On September 28, the 2021 World Intelligent Connected Vehicle Conference ended successfully. In recent years, the Internet of Vehicles has been widely used in the automobile manufacturing industry, which has promoted the development of intelligent driving technology, and the data collection and labeling industry related to intelligent driving has received continuous attention.
1. Autonomous driving is the ultimate direction of the development of intelligent vehicles.
According to the Industrial Research Institute’s “China’s Unmanned Driving Technology Industry Development Prospect Forecast and Investment Strategic Planning Analysis Report”, autonomous driving is the ultimate direction for the development of intelligent automobiles. Autonomous driving does not mean unmanned driving. It takes 10 years or more of technological evolution to realize true unmanned driving. Intelligent networked vehicles, especially autonomous driving technologies and products, are still iteratively updated and require massive amounts of data. The training set is used for algorithm training, and the vehicle frame annotation provides available data training and testing sets for autonomous driving technology.
2. Major automakers have accelerated the exploration of autonomous driving technology.
Take Google’s self-driving car as an example. Google’s self-driving car has a 64-beam laser rangefinder installed on the exterior roof, which enables the self-driving car to combine the data measured by the laser with a high-resolution map, making it possible to make different decisions. Types of data scenarios to avoid obstacles and follow traffic rules in autonomous driving. A camera mounted on the windshield is used to spot obstacles. Four radar sensors are installed in the front and rear bumpers of the car to detect the position of the car and the direct distance between the car and the car to ensure the safe driving of the self-driving car.
Relying on the continuous advancement of autonomous driving technology, the level of intelligence of autonomous driving vehicles is getting higher and higher.
31,000 monitoring scene vehicle data sets
The progress of science and technology is inseparable from the support of data. As an artificial intelligence basic data service provider, Jinglianwen Technology has been in the field of data collection and labeling for many years and is in the leading position in the industry. The collection is marked with “100,000 Vehicle Re-ID Training Sets of Surveillance Scenes“.
Data scale: 100,000 sheets
Collection environment: outdoor roads (highways, road checkpoints, urban roads, etc.)

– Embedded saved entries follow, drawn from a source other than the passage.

(* ===================================================================== *)
(* Kqlmagic: the connection / query-execution lifecycle of kql_magic.py   *)
(*                                                                       *)
(* A shallow embedding of Kqlmagic.execute_query, Kqlmagic.execute, the   *)
(* cache commands and the module-level functions that read the process   *)
(* environment (src/azure/Kqlmagic/kql_magic.py).                        *)
(* Python dictionaries are finite maps, exceptions are a result type,     *)
(* the process-wide mutable objects (connection registry, connection      *)
(* objects and their options overlay, result sets, the shell namespace,   *)
(* the display surface) live in an explicit world that is threaded        *)
(* through a state-and-exception monad.  Collaborators whose code is not  *)
(* part of kql_magic.py (parser, engines, cache client, result set        *)
(* internals) are fields of an environment record.                        *)
(* ===================================================================== *)

From Stdlib Require Import ZArith String Ascii List Bool.
From stdpp Require Import gmap strings list fin_maps pretty.

Local Open Scope string_scope.
Local Open Scope Z_scope.

(* --------------------------------------------------------------------- *)
(* Python values that occur in the option bag                            *)
(* --------------------------------------------------------------------- *)

Module Py.

(** Scalar Python values: None, bool, int, str. *)
Inductive pyval : Type :=
| VNone
| VBool (b : bool)
| VInt (z : Z)
| VStr (s : string).

#[global] Instance pyval_eq_dec : EqDecision pyval.
Proof. solve_decision. Defined.

(** bool(v) *)
Definition truthy (v : pyval) : bool :=
  match v with
  | VNone => false
  | VBool b => b
  | VInt z => negb (z =? 0)
  | VStr s => negb (String.eqb s "")
  end.

(** [a and b] returns one of its operands. *)
Definition py_and (a b : pyval) : pyval := if truthy a then b else a.

(** [v is not None] *)
Definition is_not_none (v : pyval) : bool :=
  match v with VNone => false | _ => true end.

(** [a == b] on scalars: bool is a subtype of int, True == 1. *)
Definition int_of_bool (b : bool) : Z := if b then 1 else 0.

Definition py_eqb (a b : pyval) : bool :=
  match a, b with
  | VNone, VNone => true
  | VBool x, VBool y => Bool.eqb x y
  | VBool x, VInt y => int_of_bool x =? y
  | VInt x, VBool y => x =? int_of_bool y
  | VInt x, VInt y => x =? y
  | VStr x, VStr y => String.eqb x y
  | _, _ => false
  end.

(** Dictionary keys: hash and equality identify True with 1 and False
    with 0, so a key is None, an integer or a string. *)
Inductive pykey : Type :=
| KNone
| KInt (z : Z)
| KStr (s : string).

#[global] Instance pykey_eq_dec : EqDecision pykey.
Proof. solve_decision. Defined.

Definition pykey_enc (k : pykey) : unit + (Z + string) :=
  match k with
  | KNone => inl tt
  | KInt z => inr (inl z)
  | KStr s => inr (inr s)
  end.

Definition pykey_dec (x : unit + (Z + string)) : pykey :=
  match x with
  | inl _ => KNone
  | inr (inl z) => KInt z
  | inr (inr s) => KStr s
  end.

#[global] Instance pykey_countable : Countable pykey.
Proof.
  apply (inj_countable' pykey_enc pykey_dec).
  intros []; reflexivity.
Defined.

Definition key_of (v : pyval) : pykey :=
  match v with
  | VNone => KNone
  | VBool b => KInt (int_of_bool b)
  | VInt z => KInt z
  | VStr s => KStr s
  end.

(** The option bag [parsed["options"]]: option name to value. *)
Abbreviation options := (gmap string pyval).

(** [options.get(name)] *)
Definition opt_get (o : options) (name : string) : pyval :=
  default VNone (o !! name).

Collection diversity: covering different cameras, various outdoor scenes, and various time periods
Collection equipment: Surveillance camera
Collection angle: overlooking, head-up
Collection time: day and night
Data format: image data format is .jpg, annotation file format is .json
Labeling content: body rectangular frame
Accuracy rate: the deviation of the rectangular frame of the car body does not exceed five pixels, and the pass rate of the detection frame is 97%.
The vehicle Re-ID data set is collected in a normal outdoor environment. It collects the real driving conditions and shapes of vehicles in multiple environments. The vehicles driving on the road are framed and marked with attributes, which can support customized labeling for road recognition. system.
4. Smart driving data solutions
provides more intelligent driving data solutions. The vehicle frame-drawing technology is well used in the scene of autonomous driving. Technology has carried out a large number of collection activities across the country, and has built multiple information on a global scale. The collection and labeling base has massive data training sets and test sets, including Mandarin Chinese voice data sets for in-vehicle voice interaction, Shanghai dialect, Hangzhou dialect, Hokkien, Cantonese and other local dialect voice data sets for driving behavior detection 3D face data set for recognition, driver behavior annotation data set, dynamic gesture data set, high-precision map road scene data set for training environment perception related algorithms, external image data set, traffic sign and signage data set, etc. etc., can provide more accurate data support for autonomous driving technology.